É possível que instituições filantrópicas expressem a sua responsabilidade mais ampla e intencional com a saúde da democracia mesmo ao atuar em agendas temáticas ou setoriais. Isso pode ser feito por meio de ações e posicionamentos públicos, mas também mantendo ambientes de trabalho com diversidade e pluralidade de ideias, e apoiando lideranças e organizações que comuniquem com clareza valores democráticos ao defender suas causas.

Por fim, é necessário aceitar que nosso desafio requer planejar pensando em décadas, não em anos ou eleições. Enquanto movimentos autoritários vêm construindo redes intelectuais transnacionais e estruturas de mobilização pensadas para décadas, os setores democráticos frequentemente se limitam a respostas burocráticas, defensivas e imediatas. A sociedade civil organizada pode ajudar a oferecer às pessoas uma visão compartilhada para o futuro e um sentimento de comunidade que o populismo antidemocrático explora, mas não satisfaz. 

Para nós, toda mudança sistêmica e estrutural é fruto de um trabalho coletivo e plural, como afirma o poema “Tecendo a manhã”, de João Cabral de Melo Neto, que inspirou o nome do nosso instituto.

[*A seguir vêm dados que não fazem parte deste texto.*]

(** ** From the inferred LANs to the renderer *)

(** The access links hold, for every switch, a link from its router to it. *)
Lemma infer_switch_uplink (cfg : Config) (routers : list Router)
    (switches : list Switch) (endpoints : list string) (access_links : list link) :
  infer_access_lans cfg routers = Ok (switches, endpoints, access_links) ->
  forall sw, sw ∈ switches ->
    exists bw, (sw_router sw, Some (sw_name sw), bw) ∈ access_links.
Proof.
  unfold infer_access_lans. rewrite (group_routers_spec cfg routers 0).
  fold (located routers). destruct (located routers) as [ys|e]; [|done]. cbn.
  rewrite lan_fold_spec. cbn [app]. intros [= <- <- <-] sw Hsw.
  apply list_elem_of_In, in_flat_map in Hsw as ([k attaches] & Hitem & Hsw).
  apply list_elem_of_In in Hsw.
  unfold item_switches in Hsw. cbn [fst snd] in Hsw.
  destruct attaches as [|[[rname iname] rbw] [|a2 attaches]];
    [by apply elem_of_nil in Hsw | | by apply elem_of_nil in Hsw].
  apply list_elem_of_singleton in Hsw as ->. cbn [sw_router sw_name].
  exists rbw. apply list_elem_of_In, in_flat_map.
  eexists. split; [exact Hitem|]. unfold item_links. cbn. by left.
Qed.

Lemma elem_of_link_ends (links : list annotated) (a b : node) (bw : Z) :
  (a, b, bw) ∈ an_link <$> links -> a ∈ link_ends links /\ b ∈ link_ends links.
Proof.
  intros (x & Hx & Hin)%list_elem_of_fmap. unfold link_ends.
  split; apply list_elem_of_In, in_flat_map; exists x;
    (split; [by apply list_elem_of_In|]); rewrite <- Hx; cbn; tauto.
Qed.

(** X21. A router that carries an access LAN but is an end of no router
    link gets no layer; as it is an end of the link to its switch, the
    renderer finds a node without a layer and raises: for such a router
    set no picture is drawn. *)
Theorem lan_router_without_link_breaks_layout (cfg : Config) (routers : list Router)
    (router_links : list link) (switches : list Switch) (endpoints : list string)
    (access_links : list link) (router_links_annot access_links_annot : list annotated)
    (layer_items : list (node * Z)) (sw : Switch) :
  infer_access_lans cfg routers = Ok (switches, endpoints, access_links) ->
  an_link <$> access_links_annot = access_links ->
  items_of (auto_assign_layers router_links switches endpoints) layer_items ->
  sw ∈ switches ->
  touches (sw_router sw) router_links = false ->
  sw_router sw ∉ switch_nodes switches ->
  sw_router sw ∉ endpoint_nodes endpoints ->
  exists e, build_and_draw router_links_annot access_links_annot layer_items = Raise e.
Proof.
  intros Hinfer Han [_ Hitems] Hsw Htouch Hnsw Hnep.
  destruct (build_and_draw _ _ _) as [out|e] eqn:Hout; [exfalso | by exists e].
  apply build_and_draw_Ok in Hout as (_ & Hends & _).
  destruct (infer_switch_uplink _ _ _ _ _ Hinfer sw Hsw) as [bw Hup].
  rewrite <- Han in Hup. apply elem_of_link_ends in Hup as [Hr _].
  destruct (Hends (sw_router sw)) as [_ Hkey].
  { unfold link_ends. rewrite flat_map_app. apply elem_of_app. by right. }
  apply list_elem_of_fmap in Hkey as ([k v] & Hk & Hin). cbn in Hk. subst k.
  apply Hitems in Hin.
  rewrite auto_assign_layers_routers in Hin by done.
  destruct (router_layers_inv router_links (sw_router sw)) as [Hdom _].
  assert (Hsome : is_Some (router_layers router_links !! sw_router sw)) by by eexists.
  apply Hdom in Hsome. congruence.
Qed.

Lemma lan_router_without_link_breaks_layout_witness :
  exists e,
    build_and_draw []
      [ (Some "R1", Some "SW_R1_Fa0_1", 10000, 3000, false, None);
        (Some "SW_R1_Fa0_1", Some "PC_SW_R1_Fa0_1_1", 1000, 3000, false, None);
        (Some "SW_R1_Fa0_1", Some "PC_SW_R1_Fa0_1_2", 1000, 3000, false, None) ]
      (map_to_list (auto_assign_layers []
                      [mkSwitch "SW_R1_Fa0_1" (Some "R1") "192.168.1.0/24"]
                      ["PC_SW_R1_Fa0_1_1"; "PC_SW_R1_Fa0_1_2"]))
    = Raise e.
Proof.
  apply (lan_router_without_link_breaks_layout script_config [lone_router] []
           [mkSwitch "SW_R1_Fa0_1" (Some "R1") "192.168.1.0/24"]
           ["PC_SW_R1_Fa0_1_1"; "PC_SW_R1_Fa0_1_2"]
           [ (Some "R1", Some "SW_R1_Fa0_1", 10000);
             (Some "SW_R1_Fa0_1", Some "PC_SW_R1_Fa0_1_1", 1000);
             (Some "SW_R1_Fa0_1", Some "PC_SW_R1_Fa0_1_2", 1000) ]
           [] _ _ (mkSwitch "SW_R1_Fa0_1" (Some "R1") "192.168.1.0/24")).
  - vm_compute. reflexivity.
  - reflexivity.
  - split; [apply NoDup_fst_map_to_list|]. intros k v. apply elem_of_map_to_list.
  - apply list_elem_of_here.
  - reflexivity.
  - cbn. intros Hin%list_elem_of_singleton. discriminate Hin.
  - cbn. intros [Hin|[Hin|Hin%elem_of_nil]%elem_of_cons]%elem_of_cons;
      [discriminate Hin | discriminate Hin | done].
Defined.


(** ** Renderer: one edge per pair of nodes *)

Lemma same_edge_spec (u v u' v' : string) :
  same_edge u v u' v' = true <-> (u = u' /\ v = v') \/ (u = v' /\ v = u').
Proof.
  unfold same_edge.
  rewrite orb_true_iff, !andb_true_iff, !String.eqb_eq. tauto.
Qed.

Lemma same_edge_trans (a b u v u' v' : string) :
  same_edge a b u v = true -> same_edge a b u' v' = same_edge u v u' v'.
Proof.
  intros H%same_edge_spec.
  destruct (same_edge a b u' v') eqn:E1, (same_edge u v u' v') eqn:E2; try done.
  - apply same_edge_spec in E1. apply not_true_iff_false in E2.
    exfalso. apply E2, same_edge_spec. destruct H as [[-> ->]|[-> ->]]; tauto.
  - apply same_edge_spec in E2. apply not_true_iff_false in E1.
    exfalso. apply E1, same_edge_spec. destruct H as [[-> ->]|[-> ->]]; tauto.
Qed.

(** Reading the edge table after a write. *)
Lemma edge_attrs_set_edge (a b u v : string) (d : EdgeAttrs)
    (edges : list (string * string * EdgeAttrs)) :
  edge_attrs a b (set_edge u v d edges)
  = if same_edge a b u v then Some d else edge_attrs a b edges.
Proof.
  destruct (same_edge a b u v) eqn:Hab.
  - induction edges as [|[[u' v'] d'] rest IH]; cbn; [by rewrite Hab|].
    pose proof (same_edge_trans _ _ _ _ u' v' Hab) as Ht.
    destruct (same_edge u v u' v') eqn:E; cbn; rewrite Ht; [done | exact IH].
  - induction edges as [|[[u' v'] d'] rest IH]; cbn; [by rewrite Hab|].
    destruct (same_edge u v u' v') eqn:E; cbn.
    + destruct (same_edge a b u' v') eqn:E'; [|done].
      exfalso. apply same_edge_spec in E, E'. apply not_true_iff_false in Hab.
      apply Hab, same_edge_spec.
      destruct E as [[-> ->]|[-> ->]], E' as [[-> ->]|[-> ->]]; tauto.
    + by rewrite IH.
Qed.

Lemma add_edge_edges (u v : node) (d : EdgeAttrs) (G G' : Graph) :
  add_edge u v d G = Ok G' ->
  exists a b, u = Some a /\ v = Some b /\ g_edge G' = set_edge a b d (g_edge G).
Proof.
  unfold add_edge.
  destruct (ensure_node u G) as [G1|e] eqn:H1; cbn [rbind]; [|done].
  destruct (ensure_node v G1) as [G2|e] eqn:H2; cbn [rbind]; [|done].
  apply ensure_node_Ok in H1 as (a & -> & He1 & _).
  apply ensure_node_Ok in H2 as (b & -> & He2 & _).
  intros [= <-]. exists a, b. cbn. by rewrite He2, He1.
Qed.

(** Links that do not join [a] and [b] leave the edge between them alone. *)
Lemma add_link_edges_other (a b : string) (links : list annotated) :
  forall G G',
    add_link_edges links G = Ok G' ->
    (forall x, x ∈ links -> ~ joins a b x) ->
    edge_attrs a b (g_edge G') = edge_attrs a b (g_edge G).
Proof.
  unfold add_link_edges.
  induction links as [|[[[[[u v] bw] load] ov] app] rest IH]; intros G G'; cbn [rfold].
  - by intros [= <-].
  - destruct (add_edge u v _ G) as [G1|e] eqn:H1; cbn [rbind]; [|done].
    intros Hrest Hno. rewrite (IH _ _ Hrest) by (intros x Hx; apply Hno; by right).
    apply add_edge_edges in H1 as (u' & v' & -> & -> & ->).
    rewrite edge_attrs_set_edge.
    destruct (same_edge a b u' v') eqn:E; [|done].
    exfalso. apply (Hno (Some u', Some v', bw, load, ov, app)); [left|].
    apply same_edge_spec in E. unfold joins. cbn.
    destruct E as [[-> ->]|[-> ->]]; tauto.
Qed.

Lemma add_link_edges_app (xs ys : list annotated) (G : Graph) :
  add_link_edges (xs ++ ys) G
  = let* G' := add_link_edges xs G in add_link_edges ys G'.
Proof. apply rfold_app. Qed.

Lemma add_link_edges_cons (a b : node) (bw load : Z) (ov : bool) (app : option string)
    (rest : list annotated) (G : Graph) :
  add_link_edges ((a, b, bw, load, ov, app) :: rest) G
  = let* G' := add_edge a b (bw, load, ov, app) G in add_link_edges rest G'.
Proof. done. Qed.

(** X22. The graph keeps one edge per pair of nodes: of several links that
    join the same two nodes, in either direction, the edge carries the
    bandwidth, load, overload flag and application of the last one, and is
    the same edge read from either end. *)
Theorem parallel_links_last_wins (router_links_annot access_links_annot : list annotated)
    (layer_map : list (node * Z)) (out : Layout) (pre post : list annotated)
    (a b : string) (d : EdgeAttrs) :
  build_and_draw router_links_annot access_links_annot layer_map = Ok out ->
  router_links_annot ++ access_links_annot
  = pre ++ (Some a, Some b, d.1.1.1, d.1.1.2, d.1.2, d.2) :: post ->
  (forall x, x ∈ post -> ~ joins a b x) ->
  edge_attrs a b (g_edge (lay_graph out)) = Some d
  /\ edge_attrs b a (g_edge (lay_graph out)) = Some d.
Proof.
  intros (_ & _ & G1 & layers & _ & Hedges & _)%build_and_draw_Ok Hsplit Hpost.
  rewrite Hsplit, add_link_edges_app in Hedges.
  destruct (add_link_edges pre G1) as [Gp|e]; cbn [rbind] in Hedges; [|done].
  rewrite add_link_edges_cons in Hedges.
  destruct (add_edge _ _ _ Gp) as [Gx|e] eqn:Hx; cbn [rbind] in Hedges; [|done].
  apply add_edge_edges in Hx as (a' & b' & [= <-] & [= <-] & Hx).
  destruct d as [[[bw load] ov] app]. cbn [fst snd] in Hx.
  split.
  - rewrite (add_link_edges_other a b post Gx _ Hedges Hpost).
    rewrite Hx, edge_attrs_set_edge.
    by rewrite (proj2 (same_edge_spec a b a b)) by tauto.
  - rewrite (add_link_edges_other b a post Gx _ Hedges).
    + rewrite Hx, edge_attrs_set_edge.
      by rewrite (proj2 (same_edge_spec b a a b)) by tauto.
    + intros x Hin Hj. apply (Hpost x Hin). unfold joins in *. tauto.
Qed.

Um galo sozinho não tece uma manhã:

ele precisará sempre de outros galos.

De um que apanhe esse grito que ele

e o lance a outro; de um outro galo

que apanhe o grito que um galo antes

e o lance a outro; e de outros galos

que com muitos outros galos se cruzem

os fios de sol de seus gritos de galo,

para que a manhã, desde uma teia tênue,

se vá tecendo, entre todos os galos.

E se encorpando em tela, entre todos,

se erguendo tenda, onde entrem todos,

se entretendendo para todos, no toldo

(a manhã) que plana livre de armação.

A manhã, toldo de um tecido tão aéreo

que, tecido, se eleva por si: luz balão.